Introduction

The Data Working Group of the Global Alliance for Genomics and Health developed this web API to facilitate access to and exchange of genomics data across remote sites.

Why use this web API?

This API is specifically designed to allow sharing of genomics data in a standardized manner and without having to exchange complete experiments. With this API, you can

  • Exchange genome annotations, DNA sequence reads, reference-based alignments, metadata, and variant calls
  • Request alignments and variant calls for one genome or a million.
  • Explore data by slicing alignments and variants by genomic location or other feature across one or multiple genomes.
  • Interactively process entire cohorts

If you need background

For more details on web APIs, see this wikipedia page. ReST protocols for data transfer are described here. Wikipedia also has good overviews of bioinformatics and DNA sequencing

The GA4GH web API

This API was created to enable researchers to better access and exchange genomic data across remote sites. For example, instead of downloading complete BAM files or whole genome annotations, the API allows retrieval of information on, for instance, single genes or genomic regions.

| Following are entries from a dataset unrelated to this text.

(* ===== verification/Client.v ===== *)
(** * Client: the user interface's requests, responses and events
      (Client/UIEvent.h, Model.h, ContentsService.h, ServerPacketHandler.cpp, LoginHandler.cpp,
       LobbyHandler.cpp, RoomHandler.cpp, CommandMapper.cpp, CMainDialog.cpp, the pages,
       ServerSession.cpp)

    The client as a state: the three pages with their control texts, the
    response queues, the callbacks of [RequestService], the posted messages and
    the packets sent.  A callback posts one event, so it is that event.  A
    message box is modal: the handler that opened it continues when the user
    closes it, while posted messages are still dispatched; [boxes] are the open
    boxes, innermost first, with what their handler has left to do.  The
    handlers of packets run in network threads, those of events in the window's
    thread; each is one step.  [entered], [arrived] and [shown] are history:
    whether a login completed, the chat lines received, and those displayed.
    [MakeSendBuffer] is used through what [PacketHandler] proves of it.  The
    positions and sizes of the windows are not kept. *)

From stdpp Require Import functions.
From S2P Require Import Prelude LockQueue PacketHandler Wire Protocol Database.
#[local] Open Scope Z_scope.

Module Client.

(** [UIEvent]. *)
Inductive UIEvent : Type :=
| None_
| LoginClicked_Login | LoginCompleted_Login | LoginCompleted_Lobby
| RegisterClicked_Register | RegisterCompleted_Register | RegisterCompleted_Lobby
| CreateRoomClicked_Lobby | CreateRoomCompleted_Lobby | CreateRoomCompleted_Room
| JoinRoomClicked_Lobby | JoinRoomCompleted_Lobby | JoinRoomCompleted_Room
| RefreshClicked_Lobby | RefreshCompleted_Lobby
| SendChatClicked_Room | SendChatCompleted_Room
| LeaveRoomClicked_Room | LeaveRoomCompleted_Room | LeaveRoomCompleted_Lobby
| RefreshRoomCompleted.

#[global] Instance UIEvent_eq_dec : EqDecision UIEvent.
Proof. solve_decision. Defined.

(** A [CString]. *)
Definition CString : Type := wstr.

Record AuthData : Type := mkAuth { auth_isSuccess : bool; auth_id : CString; auth_pasd : CString }.
Record CreateRoomData : Type := mkCreate { create_isSuccess : bool; create_roomName : CString }.
Record JoinRoomData : Type := mkJoin { join_isSuccess : bool; join_roomName : CString; join_userIds : list CString }.
Record RefreshLobbyData : Type := mkLobby {
  lobby_isSuccess : bool; lobby_roomNames : list CString; lobby_userCounts : list Z
}.
Record RefreshRoomData : Type := mkUsers { users_userIds : list CString }.
Record ChatLogData : Type := mkChat { chat_id : CString; chat_log : CString }.
Definition RoomOutData : Type := unit.

(** The values of an empty queue; [PopAll] is not instantiated for structures. *)
#[global] Instance auth_item : Item AuthData := { T_default := mkAuth false [] []; truthy _ := true }.
#[global] Instance create_item : Item CreateRoomData := { T_default := mkCreate false []; truthy _ := true }.
#[global] Instance join_item : Item JoinRoomData := { T_default := mkJoin false [] []; truthy _ := true }.
#[global] Instance lobby_item : Item RefreshLobbyData := { T_default := mkLobby false [] []; truthy _ := true }.
#[global] Instance users_item : Item RefreshRoomData := { T_default := mkUsers []; truthy _ := true }.
#[global] Instance chat_item : Item ChatLogData := { T_default := mkChat [] []; truthy _ := true }.
#[global] Instance out_item : Item RoomOutData := { T_default := tt; truthy _ := true }.

(** The instances of [RequestService]. *)
Inductive model : Type :=
| AuthModel | CreateRoomModel | JoinRoomModel | RefreshLobbyModel | RefreshRoomModel | ChatLogModel | RoomOutModel.

#[global] Instance model_eq_dec : EqDecision model.
Proof. solve_decision. Defined.

(** The pages; a row of the room list is its name, users and capacity. *)
Record CPageLogin : Type := mkLogin { login_shown : bool; _id : CString; _pw : CString; _status : CString }.
Record CPageLobby : Type := mkLobbyPg {
  lobby_shown : bool;
  _me : CString;
  _rooms : list (CString * Z * Z);
  lobby_roomName : CString;
  _selectedRoomName : CString
}.
Record CPageRoom : Type := mkRoomPg {
  room_shown : bool;
  _chatLog : list CString;
  _users : list CString;
  _chatText : CString;
  room_roomName : CString
}.

(** An open message box, and what its handler does after it. *)
Inductive box : Type :=
| LoginFailed     (* AuthModel::Pop *)
| RegisterFailed  (* AuthModel::Pop *)
| Registered      (* nothing *)
| CreateFailed    (* CreateRoomModel::Pop *)
| JoinFailed.     (* JoinRoomModel::Pop *)

Record st : Type := mk {
  GServerSession : bool;
  loginPg : CPageLogin;
  lobbyPg : CPageLobby;
  roomPg : CPageRoom;
  q_auth : LockQueue.t AuthData;
  q_create : LockQueue.t CreateRoomData;
  q_join : LockQueue.t JoinRoomData;
  q_lobby : LockQueue.t RefreshLobbyData;
  q_users : LockQueue.t RefreshRoomData;
  q_chat : LockQueue.t ChatLogData;
  q_out : LockQueue.t RoomOutData;
  _callback : model → option UIEvent;
  posted : list UIEvent;
  boxes : list box;
  sent : list Msg.t;
  entered : bool;
  arrived : list ChatLogData;
  shown : list ChatLogData
}.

For a full list of the GA4GH API goals, see API Goals

Schemas and formats

The API consists of a series of schemas that define the types of things that API clients and servers exchange: requests for data, server responses, error messages, and objects actually representing pieces of genomics data.

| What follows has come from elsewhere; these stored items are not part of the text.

(** The event gets its new session. *)
Lemma inv_set_event i s o :
  inv (Some i) s →
  (∀ p, o = Some p → ∃ x, heap s !! p = Some x ∧ idle (ses x) ∧ Session.connect_owner (ses x) = false ∧ p ∉ _sessions (srv s) ∧
        ∀ l j, lis s = Some l → _acceptEvents l !! j ≠ Some (Some p)) →
  inv None (set_lis (fmap (λ l, mkListener (listen_socket l) (<[i := o]> (_acceptEvents l)))) s).
Proof.
  intros [] Ho. split; simpl; try done.
  - intros l j q Hl Hj _. destruct (lis s) as [l0|] eqn:El; [|done]. injection Hl as <-. simpl in Hj.
    apply list_lookup_insert_Some in Hj as [(-> & Eo & _)|[Hne Hj]].
    + destruct (Ho q Eo) as (x & ? & ? & ? & ? & _). eauto 6.
    + apply (w_accept0 l0 j); [done|done|congruence].
  - intros l j k q Hl Hj Hk. destruct (lis s) as [l0|] eqn:El; [|done]. injection Hl as <-. simpl in *.
    apply list_lookup_insert_Some in Hj as [(-> & Eo & _)|[Hne Hj]]; apply list_lookup_insert_Some in Hk as [(-> & Eo' & _)|[Hne' Hk]].
    + done.
    + destruct (Ho q Eo) as (? & _ & _ & _ & _ & Hn). by destruct (Hn l0 k).
    + destruct (Ho q Eo') as (? & _ & _ & _ & _ & Hn). by destruct (Hn l0 j).
    + by apply (w_inj0 l0 j k q).
  - intros l j q Hl Hj. destruct (lis s) as [l0|] eqn:El; [|done]. injection Hl as <-. simpl in Hj.
    apply list_lookup_insert_Some in Hj as [(-> & Eo & _)|[Hne Hj]]; [|eauto].
    destruct (Ho q Eo) as (x & ? & _). eauto.
Qed.

(** ** Operations *)

Variable os : nat → option Z.

(** A call of the operating system has any outcome. *)
Definition returns {A} (m : M net A) : Prop := ∀ n, ∃ a n', m n = Ret (a, n').

Lemma returns_ok c : returns (SocketUtils.ok os c).
Proof. intros n. eexists _, _. reflexivity. Qed.

Lemma returns_sys c : returns (SocketUtils.sys os c).
Proof. intros n. eexists _, _. reflexivity. Qed.

Lemma returns_CreateSocket : returns (SocketUtils.CreateSocket os).
Proof.
  intros n. unfold SocketUtils.CreateSocket. autorewrite with run.
  unfold mbind, M_bind. destruct (returns_ok WSASocket n) as ([] & n' & ->); eexists _, _; reflexivity.
Qed.

Lemma wp_on_net {A} E (m : M net A) s Q :
  returns m → (∀ a n, Q a (mk (srv s) (heap s) (next s) (lis s) n)) → wp E (on_net m) s Q.
Proof. intros Hm HQ. unfold wp, on_net. by destruct (Hm (os_state s)) as (a & n & ->). Qed.

Lemma wp_session_at E p x s Q : heap s !! p = Some x → Q x s → wp E (session_at p) s Q.
Proof. intros Hp HQ. unfold wp, session_at. by rewrite Hp. Qed.

Lemma wp_Register h s Q :
  (∀ b n, Q b (mk (srv s) (heap s) (next s) (lis s) n)) → wp other (Register os h) s Q.
Proof.
  intros HQ. unfold Register. wp_step. apply wp_on_net; [apply returns_ok|]. intros b n. wp_step.
  destruct b; unfold when; [apply wp_on_net; [intros n'; by eexists _, _|]; intros _ n'|]; wp_run; apply HQ.
Qed.

Lemma wp_CreateSession ex s Q :
  inv ex s →
  (∀ p x s', inv ex s' → lis s' = lis s → srv s' = srv s → heap s' !! p = Some x → idle (ses x) →
     Session.connect_owner (ses x) = false → p ∉ _sessions (srv s') →
     (∀ l j, lis s' = Some l → _acceptEvents l !! j ≠ Some (Some p)) → Q (Some p) s') →
  (∀ s', inv ex s' → lis s' = lis s → Q None s') →
  wp other (CreateSession os) s Q.
Proof.
  intros Hi Hs Hn. unfold CreateSession, make_session, GetHandle. wp_step. wp_step.
  apply wp_on_net; [apply returns_CreateSocket|]. intros sock n. wp_run.
  assert (next s ∉ _sessions (srv s)) as Hns.
  { intros Hin. destruct (w_set _ _ Hi _ Hin) as [x Hx]. assert (next s < next s)%nat by (apply (w_next _ _ Hi); eauto). lia. }
  assert (∀ l j, lis s = Some l → _acceptEvents l !! j ≠ Some (Some (next s))) as Hev.
  { intros l j Hl Hj. assert (next s < next s)%nat by (by eapply (w_events _ _ Hi)). lia. }
  pose proof (inv_make ex _ sock (inv_net ex s n Hi)) as Hi'. simpl in Hi'.
  eapply wp_session_at; [apply lookup_insert_eq|]. wp_run. apply wp_Register.
  intros b n'. apply (inv_net _ _ n') in Hi'. simpl in *. destruct b; wp_run.
  - eapply Hs; try done; simpl; [by rewrite lookup_insert_eq|done|done].
  - by apply Hn.
Qed.

(** [RegisterAccept] gives the event a session of its own. *)
Lemma wp_RegisterAccept fuel i s :
  inv (Some i) s → wp other (RegisterAccept os fuel i) s (λ _ s', inv None s').
Proof.
  revert s. induction fuel as [|fuel IH]; intros s Hi; cbn [RegisterAccept]; [by apply wp_crash|].
  wp_step. apply (wp_CreateSession (Some i)); [done| |].
  - intros p x s1 H1 El Es Hp Hid Hc Hns Hne. unfold set_event. wp_run.
    set (s2 := set_lis _ s1). assert (inv None s2) as H2.
    { apply inv_set_event; [done|]. intros q [= <-]. exists x. by split_and!. }
    apply (wp_lift _ _ p); [done|]. unfold GetHandle. wp_run. eapply wp_session_at; [exact Hp|]. wp_run.
    unfold listener_socket. unfold wp at 1. destruct (lis s2) as [l|]; [|done]. wp_run.
    case_decide; [wp_run|by apply wp_crash]. apply wp_on_net; [apply returns_sys|]. intros r n.
    apply (inv_net _ _ n) in H2. destruct r as [e|]; [|by wp_run].
    destruct (e =? Session.WSA_IO_PENDING); [by wp_run|]. apply IH. by apply inv_weaken.
  - intros s1 _ _. unfold set_event. wp_run. unfold wp. done.
Qed.

Lemma service_calls_none p cs s :
  Forall (λ c, is_service_call c = false) cs → service_calls p cs s = Ret (tt, s).
Proof.
  intros H. revert s. induction H as [|c cs Hc _ IH]; intros s; [done|]. cbn [service_calls].
  rewrite (M_bind_step _ _ s tt s); [apply IH|]. by destruct c.
Qed.

Lemma service_calls_app p cs ds s :
  service_calls p (cs ++ ds) s = (service_calls p cs;; service_calls p ds) s.
Proof.
  revert s. induction cs as [|c cs IH]; intros s; [done|]. simpl. rewrite bind_assoc.
  unfold mbind, M_bind. destruct (service_call p c s) as [[[] s']|]; [|done]. apply IH.
Qed.

Variable session_os : nat → Session.os.

Lemma wp_on_session {A} E p x (m : Session.os → M (Session.t B) A) s Q :
  heap s !! p = Some x →
  wp E (m (session_os (tick (os_state s)))) (ses x) (λ a t,
    wp E (service_calls p (drop (length (Session.calls (ses x))) (Session.calls t)))
      (set_heap (<[p := mkSession t (_socket x) (address x)]>) s) (λ _ s', Q a s')) →
  wp E (on_session session_os p m) s Q.
Proof.
  intros Hp Hm. unfold on_session. wp_step. eapply wp_session_at; [done|]. wp_run. unfold wp at 1 in Hm. unfold wp at 1, lift.
  destruct (m _ (ses x)) as [[a t]|f]; [|done]. wp_run.
  eapply wp_mono; [exact Hm|]. intros; by wp_run.
Qed.

(** A calm operation of any session. *)
Lemma inv_on_session_calm {A} E ex p x (m : Session.os → M (Session.t B) A) s :
  inv ex s → heap s !! p = Some x → (∀ o, calm E (m o)) → wp E (on_session session_os p m) s (λ _ s', inv ex s').
Proof.
  intros Hi Hp Hm. apply (wp_on_session _ p x); [done|]. eapply wp_mono; [apply Hm|].
  intros a t Ht. pose proof Ht as [_ _ (cs & Ec & Hf)]. rewrite Ec, drop_app_length.
  unfold wp. rewrite service_calls_none by done. by apply inv_calm.
Qed.

(** The handlers of the contents may send on their session and disconnect it, and stop
    the program with a fault of [E]; the library's own faults, failed assertions apart,
    are in [E] too. *)
Section callbacks.
Context (OnConnected OnDisconnected : M (Session.t B) unit) (OnSend : Z → M (Session.t B) unit)
  (OnRecvPacket : list byte → M (Session.t B) unit).

Notation Dispatch := (Dispatch os session_os OnConnected OnDisconnected OnSend OnRecvPacket).
Notation object_Dispatch := (object_Dispatch os session_os OnConnected OnDisconnected OnSend OnRecvPacket).

Context (E : fault → Prop).
Hypothesis HE : ∀ f, other f → E f.
Hypothesis calm_connected : calm E OnConnected.
Hypothesis calm_disconnected : calm E OnDisconnected.
Hypothesis calm_send : ∀ n, calm E (OnSend n).
Hypothesis calm_packet : ∀ p, calm E (OnRecvPacket p).

(** A fault that is no failed assertion. *)
Lemma wp_other {A} (m : M (@st B) A) s Q : wp other m s Q → wp E m s Q.
Proof. unfold wp. destruct (m s) as [[a s']|f]; [done|apply HE]. Qed.

Lemma inv_ProcessConnect ex p x s :
  inv ex s → heap s !! p = Some x → idle (ses x) → p ∉ _sessions (srv s) →
  (∀ l i, lis s = Some l → _acceptEvents l !! i = Some (Some p) → ex = Some i) →
  wp E (on_session session_os p (λ o, Session.ProcessConnect OnConnected o)) s (λ _ s', inv ex s').
Proof.
  intros Hi Hp Hid Hn Hev. apply (wp_on_session _ p x); [done|].
  eapply wp_mono; [by apply wp_ProcessConnect|]. intros a t (Hc & Hex & cs & Ec & Hf).
  rewrite Ec, drop_app_length. cbn [service_calls service_call]. unfold AddSession. wp_run.
  unfold wp. rewrite service_calls_none by done. apply (inv_connect ex s p x t (address x)); done.
Qed.

Lemma inv_ProcessDisconnect p x s :
  inv None s → heap s !! p = Some x → Session.disconnect_owner (ses x) = true →
  wp E (on_session session_os p (λ o, Session.ProcessDisconnect OnDisconnected)) s (λ _ s', inv None s').
Proof.
  intros Hi Hp Hd. apply (wp_on_session _ p x); [done|].
  assert (Session._connected (ses x) = false) as Hc.
  { pose proof (w_excl _ _ Hi p x Hp) as Hx. destruct (Session._connected (ses x)); naive_solver. }
  assert (p ∈ _sessions (srv s)) as Hin by (eapply (w_live _ _ Hi); eauto).
  eapply wp_mono; [by apply (wp_ProcessDisconnect E)|]. intros a t (Ho & Hid & cs & Ec & Hf).
  rewrite Ec, drop_app_length. unfold wp. rewrite service_calls_app.
  rewrite (M_bind_step _ _ _ tt _ (service_calls_none p cs _ Hf)). cbn [service_calls service_call].
  unfold ReleaseSession. autorewrite with run. simpl. rewrite bool_decide_eq_true_2 by done. simpl.
  by apply (inv_release None s p x t).
Qed.

Lemma inv_ProcessAccept fuel i peer s :
  inv None s → (∃ l p, lis s = Some l ∧ _acceptEvents l !! i = Some (Some p)) →
  wp E (ProcessAccept os session_os OnConnected fuel i peer) s (λ _ s', inv None s').
Proof.
  intros Hi (l & p & El & Ei). destruct (w_accept _ _ Hi l i p El Ei) as (x & Hp & Hid & Hco & Hn); [done|].
  pose proof (inv_weaken i s Hi) as Hw. unfold ProcessAccept. wp_run.
  apply (wp_lift _ _ p); [by rewrite El; simpl; rewrite Ei|]. unfold GetHandle. wp_run.
  eapply wp_session_at; [done|]. wp_run. unfold listener_socket. unfold wp at 1. rewrite El. wp_step.
  apply wp_on_net; [apply returns_ok|]. intros b n. apply (inv_net _ _ n) in Hw. destruct b; [|by apply wp_other, wp_RegisterAccept].
  simpl. wp_step. apply wp_on_net; [apply returns_ok|]. intros b n'. apply (inv_net _ _ n') in Hw.
  destruct b; [|by apply wp_other, wp_RegisterAccept]. simpl in *. wp_run.
  apply (inv_calm _ _ p x (ses x) (NetAddress.of_sockaddr peer)) in Hw; [|done|apply calm_refl].
  apply (wp_mono _ _ _ (λ _ s', inv (Some i) s')); [|intros ? s' H'; by apply wp_other, wp_RegisterAccept].
  assert (alter (λ x, mkSession (ses x) (_socket x) (NetAddress.of_sockaddr peer)) p (heap s) =
          <[p := mkSession (ses x) (_socket x) (NetAddress.of_sockaddr peer)]> (heap s)) as Ea.
  { apply map_eq. intros q. rewrite lookup_alter, lookup_insert. case_decide; [subst q; by rewrite Hp|done]. }
  unfold set_heap in *. simpl in *. rewrite Ea.
  eapply (inv_ProcessConnect (Some i)); [exact Hw|simpl; apply lookup_insert_eq|done|done|].
  simpl. intros l' j El' Ej. assert (l' = l) as -> by congruence. f_equal. by apply (w_inj _ _ Hi l i j p).
Qed.

(** What the kernel can deliver: an accept event with its session, or the
    completion of a request a session has made. *)
Definition outstanding (ty : Session.EEventType) (t : Session.t B) : bool :=
  match ty with
  | Session.Connect_ => Session.connect_owner t
  | Session.Disconnect_ => Session.disconnect_owner t
  | Session.Recv_ => Session.recv_owner t
  | Session.Send_ => Session.send_owner t
  | Session.Accept_ => false
  end.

The schemas are written in Protocol Buffers Interface Description Language (extension .proto). For more details on Protocol Buffers and how it is used in the GA4GH APIs, see Google Protocol Buffers.

Here is an example schema definition for a Variant (with comments removed):

message Variant {
  string id = 1;
  string variant_set_id = 2;
  repeated string names = 3;
  int64 created = 4;
  int64 updated = 5;
  string reference_name = 6;
  int64 start = 7;
  int64 end = 8;
  string reference_bases = 9;
  repeated string alternate_bases = 10;
  map<string, google.protobuf.ListValue> info = 11;
  repeated Call calls = 12;
}

On the wire, the GA4GH web API takes the form of a client and a server exchanging JSON-serialized objects over HTTP or HTTPS. For more details on JSON, including how the GA4GH web API serializes and deserializes Protocol Buffers objects in JSON, see The JSON Format.